Herring asked if the City should have a long-range plan for the airport before considering a fuel system.
Grayson Cox, a project manager with KSA Engineers who specializes in airport projects and is working with the City and TxDot Aviation on ways to improve Devine’s airport, said he thought it was a good idea.
“Planning an airport almost always has a financial and business component to it,” Cox said. “And so kind of understanding the financial impact to the airport, to the city, of having your own fuel system versus having a third party operate fuel on the airport is something that you need in order to make an educated decision on whatever proposals come up, now or in the future.”
Cox added that the Devine airport doesn’t have much property available, and that it’s important to make sure the location of a fuel system doesn’t create problems down the line should the airport expand.
“Without kind of a long-term vision of what development at the airport can look like, we don’t really have a good idea of where that fuel system should be located,” Cox said.
Cox said that while TxDot Aviation’s goal is for general aviation airports like Devine’s to be as self-sustaining as possible, most of them aren’t.
“We’re always looking for ways for airports to sustain themselves financially,” Cox said. “A general aviation airport that sustains itself financially is one that grows. And as it grows, it brings in more money, and those benefits start to spread out to the city, rather than the city having to put resources in.”
The City of Devine is budgeted to spend $30,000 at the airport in the 2017-2018 fiscal year. Because the City has accepted TxDot Aviation’s Routine Airport Maintenance Program (RAMP) grant, it must keep the airport in operation for at least 20 years. If not, TxDot Aviation can request to reimbursed for all the grant money the City has accepted over the years.
Currently, the City collects revenue from the airport through hangar leases. Ehlinger stated he pays $1,800 a year.
Cox said that fueling systems owned and operated by the airports are the biggest revenue source.
“Usually it starts out with a very simple add-gas setup, and the money starts trickling in slowly but surely, because fuel is absolutely required to fly planes,” Cox said. “And as you grow, those planes become larger, and planes will start buying thousands of gallons of fuel at a time.”

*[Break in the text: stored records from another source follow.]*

(** Three pages served, the title of the middle one a no-break space: the
    header, then the rows of the first and the last page in that order. *)
Lemma csv_header_and_row_order_witness :
  let urls := [JStr Examples.url_a; JStr Examples.url_c; JStr Examples.url_b] in
  let ans := Examples.answers urls Examples.pages_mixed in
  ["Page Title"; "URL"] = ["Page Title"; "URL"] /\
  String.concat "," ["Page Title"; "URL"] = "Page Title,URL" /\
  [[JStr "Home"; JStr Examples.url_a]; [JStr "B Page"; JStr Examples.url_b]] =
    List.map (row_of Examples.cheerio_load)
      (filter (fun a => fetched a && extracted Examples.cheerio_load a) ans) /\
  List.map fst ans = urls.
Proof.
  apply (csv_header_and_row_order Examples.Net Examples.axios_get Examples.sax
           Examples.cheerio_load Examples.path_join
           (Examples.env (Some Examples.sitemap_url)) Examples.pages_mixed
           Examples.sitemap_url (JStr Examples.sitemap_three) Examples.pages_mixed
           [JStr Examples.url_a; JStr Examples.url_c; JStr Examples.url_b]
           Examples.csv_path).
  - unfold reaches_pages. repeat split; reflexivity.
  - vm_compute. left. reflexivity.
Defined.


(** The sitemap answers 404. *)
Lemma sitemap_fetch_failure_aborts_witness :
  let tr := Examples.run Examples.pages_no_sitemap (Some Examples.sitemap_url) in
  tr =
    [Request (JStr Examples.sitemap_url);
     Stderr ("Error fetching sitemap.xml from " ++ Examples.sitemap_url ++ ": "
             ++ "Request failed with status code 404");
     Stderr "Could not fetch sitemap.xml content from the provided URL."] /\
  Trace.requests tr = [JStr Examples.sitemap_url] /\
  Trace.files tr = [] /\
  Trace.stdout tr = [].
Proof.
  apply (sitemap_fetch_failure_aborts Examples.Net Examples.axios_get
           Examples.sax Examples.cheerio_load Examples.path_join
           (Examples.env (Some Examples.sitemap_url)) Examples.pages_no_sitemap
           Examples.sitemap_url "Request failed with status code 404"
           Examples.pages_no_sitemap).
  - reflexivity.
  - reflexivity.
  - reflexivity.
Defined.

(** No argument, even with every page served. *)
Lemma no_argument_no_effects_witness :
  let tr := Examples.run Examples.pages_all None in
  tr = [Stderr "Please provide a sitemap.xml URL as a command-line argument."] /\
  Trace.requests tr = [] /\
  Trace.files tr = [] /\
  snd (main Examples.Net Examples.axios_get Examples.sax Examples.cheerio_load
            Examples.path_join (Examples.env None) Examples.pages_all)
  = Examples.pages_all.
Proof.
  apply (no_argument_no_effects Examples.Net Examples.axios_get Examples.sax
           Examples.cheerio_load Examples.path_join
           (Examples.env None) Examples.pages_all).
  reflexivity.
Defined.

(** An empty sitemap body next to a 404. *)
Lemma empty_sitemap_body_handled_as_failure_witness :
  let empty := Examples.run Examples.pages_empty_sitemap (Some Examples.sitemap_url) in
  let failed := Examples.run Examples.pages_no_sitemap (Some Examples.sitemap_url) in
  Js.truthy (JStr "") = Js.truthy JNull /\
  empty =
    [Request (JStr Examples.sitemap_url);
     Stderr "Could not fetch sitemap.xml content from the provided URL."] /\
  Trace.files empty = [] /\
  Trace.requests empty = Trace.requests failed /\
  Trace.files empty = Trace.files failed /\
  Trace.stdout empty = Trace.stdout failed /\
  Trace.stderr failed =
    ("Error fetching sitemap.xml from " ++ Examples.sitemap_url ++ ": "
     ++ "Request failed with status code 404")
    :: Trace.stderr empty.
Proof.
  apply (empty_sitemap_body_handled_as_failure Examples.Net Examples.axios_get
           Examples.sax Examples.cheerio_load Examples.path_join
           (Examples.env (Some Examples.sitemap_url))
           Examples.pages_empty_sitemap Examples.pages_empty_sitemap
           Examples.pages_no_sitemap Examples.pages_no_sitemap
           Examples.sitemap_url "Request failed with status code 404").
  - reflexivity.
  - reflexivity.
  - reflexivity.
  - reflexivity.
Defined.
Lemma well_cut_no_early_match (q rest : string) :
  contains nlnl q = false -> ends_with_lf q = false ->
  no_early_match nlnl q rest = true.
Proof.
  induction q as [|c q IH]; intros Hc He; [reflexivity|].
  apply contains_cons_false in Hc as [Hs Hc].
  cbn [no_early_match]. apply andb_true_iff. split.
  - apply negb_true_iff. destruct q as [|d q].
    + cbn [String.append].
      destruct (startswith (String c (nlnl +:+ rest)) nlnl) eqn:H; [|reflexivity].
      apply startswith_nlnl in H as [-> _]. discriminate.
    + cbn [String.append].
      destruct (startswith (String c (String d (q +:+ nlnl +:+ rest))) nlnl) eqn:H;
        [|reflexivity].
      apply startswith_nlnl in H.
      assert (startswith (String c (String d q)) nlnl = true) by now apply startswith_nlnl.
      congruence.
  - destruct q as [|d q]; [reflexivity|]. now apply IH.
Qed.

(** Splitting a join of well cut pieces gives the pieces back. *)
Lemma split_join_well_cut (g : list string) :
  g <> [] -> well_cut g -> split (join nlnl g) nlnl = g.
Proof.
  induction g as [|p g IH]; intros Hne Hw; [now destruct Hne|].
  destruct Hw as (Hc & He & Hw). destruct g as [|q g].
  - now apply split_no_occurrence.
  - rewrite join_cons by done.
    rewrite split_first; [|done|apply well_cut_no_early_match; [exact Hc | now apply He]].
    now rewrite IH.
Qed.
(** * An order-statistics red-black tree with parent pointers

    A shallow embedding of [src/RBTree.h]: the node store is a finite map
    from addresses to nodes, the code's functions are programs of a state and
    failure monad over that store, and every loop is a function recursive on
    a bound of its number of iterations.  The file first gives the code, then
    the abstract view of a tree and the vocabulary of the specifications,
    and then proves the specifications. *)

From Stdlib Require Import ZArith Lia List.
From stdpp Require Import base option gmap list.

Local Open Scope Z_scope.

(** * The node store

    A [Node_*] is an optional address ([None] is [nullptr]); the store maps
    every live address to its node record.  Dereferencing [nullptr] or a
    freed address has no defined result and is modelled by failure. *)

Definition addr := positive.
Definition ptr := option addr.

(** Unsigned and signed machine integers of the source, with wrap-around. *)
Definition size_t (x : Z) : Z := x mod 2 ^ 64.
Definition uint8_t (x : Z) : Z := x mod 2 ^ 8.
Definition ptrdiff_t (x : Z) : Z := (x + 2 ^ 63) mod 2 ^ 64 - 2 ^ 63.

(** Largest element count for which every rank and cursor difference fits
    [ptrdiff_t]. *)
Definition max_size : Z := 2 ^ 63 - 1.

(** [struct Node_] together with the [value] member of [NodeVal_<T>]; the
    head node is a plain [Node_] and carries no value. *)
Record Node_ (T : Type) := mkNode {
  left : ptr;
  right : ptr;
  parent : ptr;
  size : Z;
  black_height : Z;
  black : bool;
  value : option T
}.
Arguments mkNode {T}.
Arguments left {T}.
Arguments right {T}.
Arguments parent {T}.
Arguments size {T}.
Arguments black_height {T}.
Arguments black {T}.
Arguments value {T}.

Abbreviation heap T := (gmap addr (Node_ T)).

The Castroville Municipal Airport, which is larger than Devine’s and has a runway long enough to accommodate corporate jets, is owned and operated by the City of Castroville. In addition to 100LL (low-lead) fuel, the City of Castroville currently sells JetA fuel from a refueler truck, and is in the process of installing a JetA fuel farm.
According to Ehlinger, in 2017 Castroville sold 37,561 gallons of 100LL fuel. If allowed to sell fuel at the Devine airport, Ehlinger has proposed giving the City six cents of every gallon sold.
Councilman Cory Thompson pointed out that even if Ehlinger sold 40,000 gallons of fuel, the City’s share would only be $2,400 a year.
“So we still have a loss of $27,500 that we have to discuss,” Thompson said.
Ehlinger reiterated that he is willing to do the environmental impact study once he is assured he will be able to sell fuel.
“Everybody in business expects to get a return on your investment,” Ehlinger said. “I’m not asking for a lot because I’m sharing it with you. I’m sharing it with the City. I’m also sharing the majority of the liabilities, the maintenance and the responsibilities.”
He pointed out that the City could sell fuel itself, but that it would require a large sum of money at the outset.
“You go build that fuel farm,” Ehlinger said. “See what kind of cost the City has to engage in to build that farm. It’s not cheap.”
A David Espinosa-Steve Lopez motion to postpone a decision until more research is done on whether the City should sell fuel publicly or allow Ehlinger to sell it privately passed 4-0. Thompson and Councilwoman Kathy Wilkins voted for the motion, and Councilman David Valdez was absent.
Espinosa later amended his motion, stating that the research should be expedited in order to give Ehlinger an answer as soon as possible. Thompson seconded the amendment, which passed 4-0.